Women have different levels of kidney function than men at the same level of serum creatinine and may also lose kidney function over time more slowly than men. Although the arteriovenous fistulae have long been recognized as the preferred access for hemodialysis, women are less likely to initiate dialysis with an arteriovenous fistula in place. In addition, the female sex is regarded as
a risk factor for access failure as well for complications such as steal. This article reviews treatment of women with chronic kidney disease, focusing on the difficulties check details they are perceived to have with dialysis access. (J Vasc Surg 2013;57:49S-53S.)”
“Cytochrome P450 (P450) 27A1 catalyzes 27-hydroxylation of cholesterol and 25-hydroxylation of vitamin D-3, serving as an important component for the maintenance of lipid homeostasis. In eukaryotic cells P450 27A1 is a membrane-bound protein located on the inner mitochondrial membrane and requires two auxiliary reduction partners, adrenodoxin (Adx) and NADPH-adrenodoxin reductase (Adr), for catalysis in the bile acid biosynthesis pathway. A strategy was developed for the functional coexpression of P450 27A1 SGC-CBP30 clinical trial with Adr and Adx in a tricistronic fashion (single RNA, three proteins) in Escherichia coli, mimicking the mitochondrial P450 system.
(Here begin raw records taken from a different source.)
(** C10. [allocate] takes one off the counter on every call, also when the
    list is empty and the block comes from the system: on a new allocator
    one call leaves the counter at -1 with no block on the list.  And for
    every [MaxListCount] there are calls after which the list holds
    [MaxListCount + 1] blocks, all handed out by the system and not given
    back to it, while the counter says 0: take that many blocks, then return
    them. *)
Theorem allocate_always_decrements MaxListCount Size :
  (∀ size_needed this mem,
     m_list_count (allocate size_needed this mem).1.2
     = wrap_int64 (m_list_count this - 1)) ∧
  (∀ size_needed mem,
     let r := allocate size_needed FreeListAllocatorImpl_new mem in
     m_list_count r.1.2 = -1 ∧ is_free_list (next_at r.2) (m_head r.1.2) []) ∧
  (0 ≤ MaxListCount < 2 ^ 16 → 0 < Size < 2 ^ 32 →
   ∀ base, 0 < base →
     let n := S (Z.to_nat MaxListCount) in
     ∃ st l,
       calls MaxListCount Size (take_and_give_back Size base n)
         (FreeListAllocatorImpl_new, Memory_start base) = Some st ∧
       is_free_list (next_at st.2) (m_head st.1) l ∧
       Z.of_nat (length l) = MaxListCount + 1 ∧
       (∀ p, p ∈ l → p ∈ sys_live (sys st.2)) ∧
       m_list_count st.1 = 0).
Proof.
  split_and!.
  - intros size_needed this mem. unfold allocate.
    destruct (decide (m_head this = nullptr)); reflexivity.
  - intros size_needed mem r. subst r.
    rewrite allocate_miss by done. cbn [fst snd m_list_count m_head next_at].
    split; [reflexivity|constructor].
  - intros HMax HSize base Hbase n.
    unfold take_and_give_back. rewrite calls_app.
    destruct (allocations_on_empty_list MaxListCount Size n ltac:(lia)
                FreeListAllocatorImpl_new (Memory_start base))
      as (st1 & -> & Ha1 & Ha2 & Ha3 & Ha4 & _).
    { done. }
    { cbn [m_list_count FreeListAllocatorImpl_new]. subst n. lia. }
    { cbn [m_list_count FreeListAllocatorImpl_new]. lia. }
    replace st1 with (st1.1, st1.2) by (by destruct st1).
    destruct (deallocations_all_cached MaxListCount Size
                (block_addresses Size base n) ltac:(lia) st1.1 st1.2 [])
      as (st & -> & Hd1 & Hd2 & Hd3).
    { rewrite Ha1. constructor. }
    { apply block_addresses_NoDup. lia. }
    { intros p Hp. split; [|apply not_elem_of_nil].
      apply block_addresses_positive in Hp; [|lia..]. unfold nullptr. lia. }
    { rewrite Ha2. cbn [m_list_count FreeListAllocatorImpl_new]. subst n. lia. }
    { rewrite Ha2, block_addresses_length.
      cbn [m_list_count FreeListAllocatorImpl_new]. lia. }
    rewrite app_nil_r in Hd1.
    exists st, (reverse (block_addresses Size base n)).
    split_and!.
    + reflexivity.
    + exact Hd1.
    + rewrite length_reverse, block_addresses_length. subst n. lia.
    + intros p Hp. rewrite elem_of_reverse in Hp. rewrite Hd3. apply Ha4. exact Hp.
    + rewrite Hd2, Ha2, block_addresses_length.
      cbn [m_list_count FreeListAllocatorImpl_new]. lia.
Qed.
Lemma buf_evict_len b : wf b -> length (deque (evict b)) < capacity b.
Proof.
  intros [Hc _ _ Hl]. unfold evict.
  destruct (Nat.eqb_spec (length (deque b)) (capacity b)); [|lia].
  destruct (deque b); cbn in *; lia.
Qed.

Lemma buf_evict_fresh k b : map b !! k = None -> map (evict b) !! k = None.
Proof.
  unfold evict. destruct (_ =? _); [|done]. destruct (deque b); [done|].
  cbn. rewrite lookup_delete_None. auto.
Qed.

Lemma buf_insert_wf k v b : wf b -> map b !! k = None -> wf (insert k v b).
Proof.
  intros Hb Hf. pose proof (buf_evict_wf b Hb) as He. pose proof (buf_evict_len b Hb) as Hl.
  apply buf_evict_fresh in Hf. unfold insert. destruct He as [Hc Hn Hk _].
  rewrite buf_evict_capacity in Hc.
  split; cbn; rewrite ?buf_evict_capacity; [done | | | rewrite length_app; cbn; lia].
  - apply list.NoDup_app. split_and!; [done | | apply list.NoDup_singleton].
    intros x Hx. apply Hk in Hx. intros ->%list_elem_of_singleton.
    rewrite Hf in Hx. now destruct Hx.
  - intros x. rewrite elem_of_app, list_elem_of_singleton, lookup_insert_is_Some', Hk.
    naive_solver.
Qed.

Lemma buf_insert_entries k v b :
  wf b -> map b !! k = None ->
  entries (insert k v b) = Fifo.insert (capacity b) (entries b) (k, v).
Proof.
  intros Hb Hf. unfold Fifo.insert. rewrite <- buf_evict_entries by done.
  apply buf_evict_wf in Hb. apply buf_evict_fresh in Hf. unfold insert, entries. cbn.
  rewrite omap_app. cbn. rewrite lookup_insert_eq. cbn. f_equal.
  apply omap_entries_ext. intros k' Hk'%(wf_keys _ Hb).
  rewrite lookup_insert_ne; [done|]. intros ->. rewrite Hf in Hk'. now destruct Hk'.
Qed.

Lemma buf_insert_capacity k v b : capacity (insert k v b) = capacity b.
Proof. unfold insert. cbn. apply buf_evict_capacity. Qed.

(** What is looked up is what the queue of entries holds. *)
Lemma buf_get_by_key_entries k v b : wf b -> get_by_key k b = Some v <-> (k, v) ∈ entries b.
Proof.
  intros Hb. unfold get_by_key, entries. rewrite list_elem_of_omap. split.
  - intros Hk. exists k. split; [apply (wf_keys _ Hb); eauto | now rewrite Hk].
  - intros (k' & _ & E). destruct (map b !! k') eqn:E'; cbn in E; congruence.
Qed.

Lemma get_all_values_entries b : get_all_values b = (entries b).*2.
Proof.
  unfold get_all_values, entries. induction (deque b) as [|k l IH]; [reflexivity|].
  cbn. destruct (map b !! k); cbn; now rewrite IH.
Qed.

Definition insert_all (l : list (K * V)) (b : t) : t :=
  fold_left (fun b kv => insert kv.1 kv.2 b) l b.

Lemma buf_insert_all_refines l b :
  wf b -> NoDup l.*1 -> (forall k, k ∈ l.*1 -> map b !! k = None) ->
  wf (insert_all l b) /\
  entries (insert_all l b) = Fifo.insert_all (capacity b) (entries b) l.
Proof.
  revert b. induction l as [|[k v] l IH]; intros b Hb Hn Hf; [done|].
  rewrite fmap_cons in Hn, Hf. apply list.NoDup_cons in Hn as [Hk Hn].
  assert (Hkf : map b !! k = None) by (apply Hf; set_solver).
  unfold insert_all, Fifo.insert_all. cbn [fold_left fst snd].
  rewrite <- buf_insert_entries by done. rewrite <- (buf_insert_capacity k v).
  apply IH; [now apply buf_insert_wf | done |].
  intros k' Hk'. unfold insert. cbn. rewrite lookup_insert_ne by (intros ->; done).
  apply buf_evict_fresh, Hf. set_solver.
Qed.
End Buffer.
Arguments t K V {_ _}.
End CircularBuffer.

(** ** [CircularBufferWithLookupByValue] *)
Module CircularBufferWithLookupByValue.
Section Buffer.
Context {K V : Type} `{Countable K} `{Countable V}.

Record t := mk {
  map : gmap K V;
  reverse_map : gmap V K;
  deque : list K;
  reverse_deque : list V;
  capacity : nat;
}.

Definition new (capacity : nat) : t := mk ∅ ∅ [] [] capacity.

Definition evict (b : t) : t :=
  if length b.(deque) =? b.(capacity) then
    match b.(deque) with
    | old_key :: rest =>
        match b.(map) !! old_key with
        | Some old_value =>
            mk (delete old_key b.(map)) (delete old_value b.(reverse_map)) rest
              (tail b.(reverse_deque)) b.(capacity)
        | None =>
            mk (delete old_key b.(map)) b.(reverse_map) rest b.(reverse_deque) b.(capacity)
        end
    | [] => b
    end
  else b.

Definition insert (key : K) (value : V) (b : t) : t :=
  let b := evict b in
  mk (<[key := value]> b.(map)) (<[value := key]> b.(reverse_map))
    (b.(deque) ++ [key]) (b.(reverse_deque) ++ [value]) b.(capacity).

Definition contains_key (key : K) (b : t) : bool := bool_decide (is_Some (b.(map) !! key)).

Definition contains_value (value : V) (b : t) : bool :=
  bool_decide (is_Some (b.(reverse_map) !! value)).

Definition len (b : t) : nat := length b.(deque).

Definition is_empty (b : t) : bool :=
  match b.(deque) with [] => true | _ => false end.

Definition get_by_key (key : K) (b : t) : option V := b.(map) !! key.

Definition get_by_value (value : V) (b : t) : option K := b.(reverse_map) !! value.

Definition pop_front (b : t) : option (K * V) * t :=
  match b.(deque) with
  | [] => (None, b)
  | key :: rest =>
      match b.(map) !! key with
      | Some value =>
          (Some (key, value),
            mk (delete key b.(map)) (delete value b.(reverse_map)) rest
              (tail b.(reverse_deque)) b.(capacity))
      | None =>
          (None, mk (delete key b.(map)) b.(reverse_map) rest b.(reverse_deque) b.(capacity))
      end
  end.

(** The key leaves both maps; the front of the queue of values is dropped,
    whichever value it is, and the key stays in the queue of keys. *)
Definition remove (key : K) (b : t) : option V * t :=
  match b.(map) !! key with
  | Some value =>
      (Some value,
        mk (delete key b.(map)) (delete value b.(reverse_map)) b.(deque)
          (tail b.(reverse_deque)) b.(capacity))
  | None => (None, b)
  end.

Definition get_all_values (b : t) : list V := b.(reverse_deque).

(** The entries, oldest first. *)
Definition entries (b : t) : list (K * V) := zip b.(deque) b.(reverse_deque).

(** Both queues run in step, the map is the set of their pairs and the
    reverse map is its inverse. *)
Record wf (b : t) : Prop := {
  wf_capacity : 0 < b.(capacity);
  wf_nodup : NoDup b.(deque);
  wf_values : Forall2 (fun k v => b.(map) !! k = Some v) b.(deque) b.(reverse_deque);
  wf_keys : forall k, is_Some (b.(map) !! k) -> k ∈ b.(deque);
  wf_inverse : forall k v, b.(map) !! k = Some v <-> b.(reverse_map) !! v = Some k;
  wf_len : length b.(deque) <= b.(capacity);
}.

Lemma rev_new_wf n : 0 < n -> wf (new n).
Proof.
  intros Hn. split; cbn; [done | apply NoDup_nil_2 | constructor | | | lia].
  - intros k. rewrite lookup_empty. now intros [? [=]].
  - intros k v. now rewrite !lookup_empty.
Qed.

Lemma wf_fresh_value b v k :
  wf b -> reverse_map b !! v = None -> map b !! k <> Some v.
Proof. intros Hb Hv Hk%(wf_inverse _ Hb). congruence. Qed.

Lemma values_delete (m : gmap K V) k ks vs :
  k ∉ ks -> Forall2 (fun k v => m !! k = Some v) ks vs ->
  Forall2 (fun k' v => delete k m !! k' = Some v) ks vs.
Proof.
  intros Hk Hf. induction Hf as [|k' v' ks vs Hkv Hf IH]; [constructor|].
  constructor; [rewrite lookup_delete_ne; [done|] | apply IH]; set_solver.
Qed.

Lemma rev_wf_pop k rest b :
  wf b -> deque b = k :: rest ->
  exists v vs, map b !! k = Some v /\ reverse_deque b = v :: vs /\
    wf (mk (delete k b.(map)) (delete v b.(reverse_map)) rest vs b.(capacity)).
Proof.
  intros [Hc Hn Hv Hk Hi Hl] Hd. rewrite Hd in Hn, Hv, Hk, Hl.
  apply list.NoDup_cons in Hn as [Hnk Hn].
  inversion Hv as [|? v ? vs Hkv Hvs Hks Hrev]; subst.
  exists v, vs. split_and!; [done | done |].
  split; cbn in *; [done | done | | | | lia].
  - now apply values_delete.
  - intros k' [Hne Hs]%lookup_delete_is_Some. apply Hk in Hs. set_solver.
  - intros k' v'. rewrite !lookup_delete_Some, Hi. split; intros [Hne E]; split; try done.
    + intros ->. apply Hi in E. apply Hi in Hkv. apply Hi in E. congruence.
    + intros ->. apply Hi in E. congruence.
Qed.

Lemma rev_evict_wf b : wf b -> wf (evict b).
Proof.
  intros Hb. unfold evict. destruct (_ =? _); [|done].
  destruct (deque b) as [|k rest] eqn:Hd; [done|].
  destruct (rev_wf_pop k rest b Hb Hd) as (v & vs & Hkv & Hr & Hw).
  now rewrite Hkv, Hr.
Qed.

Lemma rev_entries_length b : wf b -> length (entries b) = length (deque b).
Proof.
  intros Hb. unfold entries. rewrite length_zip.
  pose proof (Forall2_length _ _ _ (wf_values _ Hb)). lia.
Qed.

Lemma rev_evict_entries b :
  wf b -> entries (evict b)
          = (if length (entries b) =? b.(capacity) then tail (entries b) else entries b).
Proof.
  intros Hb. rewrite rev_entries_length by done. unfold evict.
  destruct (Nat.eqb_spec (length (deque b)) (capacity b)) as [E|E]; [|done].
  destruct (deque b) as [|k rest] eqn:Hd; cbn in E.
  - destruct Hb. lia.
  - destruct (rev_wf_pop k rest b Hb Hd) as (v & vs & Hkv & Hr & _).
    unfold entries. rewrite Hkv, Hr, Hd. reflexivity.
Qed.

Lemma rev_evict_capacity b : capacity (evict b) = capacity b.
Proof.
  unfold evict. destruct (_ =? _); [|done]. destruct (deque b); [done|].
  now destruct (map b !! _).
Qed.

Lemma rev_evict_len b : wf b -> length (deque (evict b)) < capacity b.
Proof.
  intros [Hc _ _ _ _ Hl]. unfold evict.
  destruct (Nat.eqb_spec (length (deque b)) (capacity b)); [|lia].
  destruct (deque b) as [|k r]; cbn in *; [lia|]. destruct (map b !! k); cbn; lia.
Qed.

Lemma rev_evict_fresh k v b :
  map b !! k = None -> reverse_map b !! v = None ->
  map (evict b) !! k = None /\ reverse_map (evict b) !! v = None.
Proof.
  unfold evict. intros Hk Hv. destruct (_ =? _); [|done].
  destruct (deque b) as [|k' ?]; [done|].
  destruct (map b !! k'); cbn; rewrite !lookup_delete_None; auto.
Qed.

Lemma rev_insert_wf k v b :
  wf b -> map b !! k = None -> reverse_map b !! v = None -> wf (insert k v b).
Proof.
  intros Hb Hk Hv. pose proof (rev_evict_len b Hb) as Hlen.
  destruct (rev_evict_fresh k v b Hk Hv) as [Hfk Hfv].
  pose proof (rev_evict_capacity b) as Hcap.
  apply rev_evict_wf in Hb. unfold insert. destruct Hb as [Hc Hn Hvs Hks Hi _].
  assert (Hkd : k ∉ deque (evict b)).
  { intros Hin. apply list_elem_of_lookup in Hin as [i Hki].
    destruct (Forall2_lookup_l _ _ _ _ _ Hvs Hki) as (v' & _ & E). congruence. }
  split; cbn; rewrite ?Hcap in *; [done | | | | | rewrite length_app; cbn; lia].
  - apply list.NoDup_app. split_and!; [done | set_solver | apply list.NoDup_singleton].
  - apply Forall2_app; [|constructor; [apply lookup_insert_eq | constructor]].
    clear -Hvs Hkd. induction Hvs as [|k' v' ks vs E Hvs IH]; constructor.
    + rewrite lookup_insert_ne; [done | set_solver].
    + apply IH. set_solver.
  - intros k' Hs. apply lookup_insert_is_Some' in Hs as [->|Hs]; [set_solver|].
    apply Hks in Hs. set_solver.
  - intros k' v'. rewrite !lookup_insert_Some, Hi.
    assert (k = k' -> reverse_map (evict b) !! v' <> Some k') by
      (intros -> E; apply Hi in E; congruence).
    assert (v = v' -> reverse_map (evict b) !! v' <> Some k') by (intros ->; congruence).
    naive_solver.
Qed.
Intact bacterial cells coexpressing the P450 vector (pTC27A1) mafosfamide efficiently hydroxylated cholesterol at the 27 position as well
as vitamin D-3 at the 25 position when supplemented with glycerol as a carbon source. Thus, E. coli containing pTC27A1 is able to hydroxylate cholesterol in a self-sufficient fashion and is suitable for further applications of protein interaction, drug discovery, and inhibitor evaluation and for the study of other mitochondrial P450s and oxysterol production in microorganisms without a need for membrane reconstitution, membrane simulation by detergents, or purification of the components. (C) 2011 Elsevier Inc. All rights reserved.”
“The hepatitis C virus (HCV) NS2 protein has dual roles within the HCV life cycle. While well characterized as an autoprotease that cleaves the NS2/NS3 junction, NS2, primarily via its N-terminal region, is also involved in virion morphogenesis. In order to map the determinants necessary for infectious virus production and gain further insight into the multiple points at which NS2 may impact this process, a detailed mutational analysis of residues spanning amino acids (aa) 1 to 92 was performed. Initial block mutagenesis (5 or 7 amino acid residues) in both bicistronic and monocistronic HCV cell culture-based (HCVcc) genomes revealed that all but two blocks had various levels of impaired infectious virus production. None of these mutations affected RNA replication, indicating that the N-terminal region of NS2 is not required for NS2-3 processing and replicase assembly.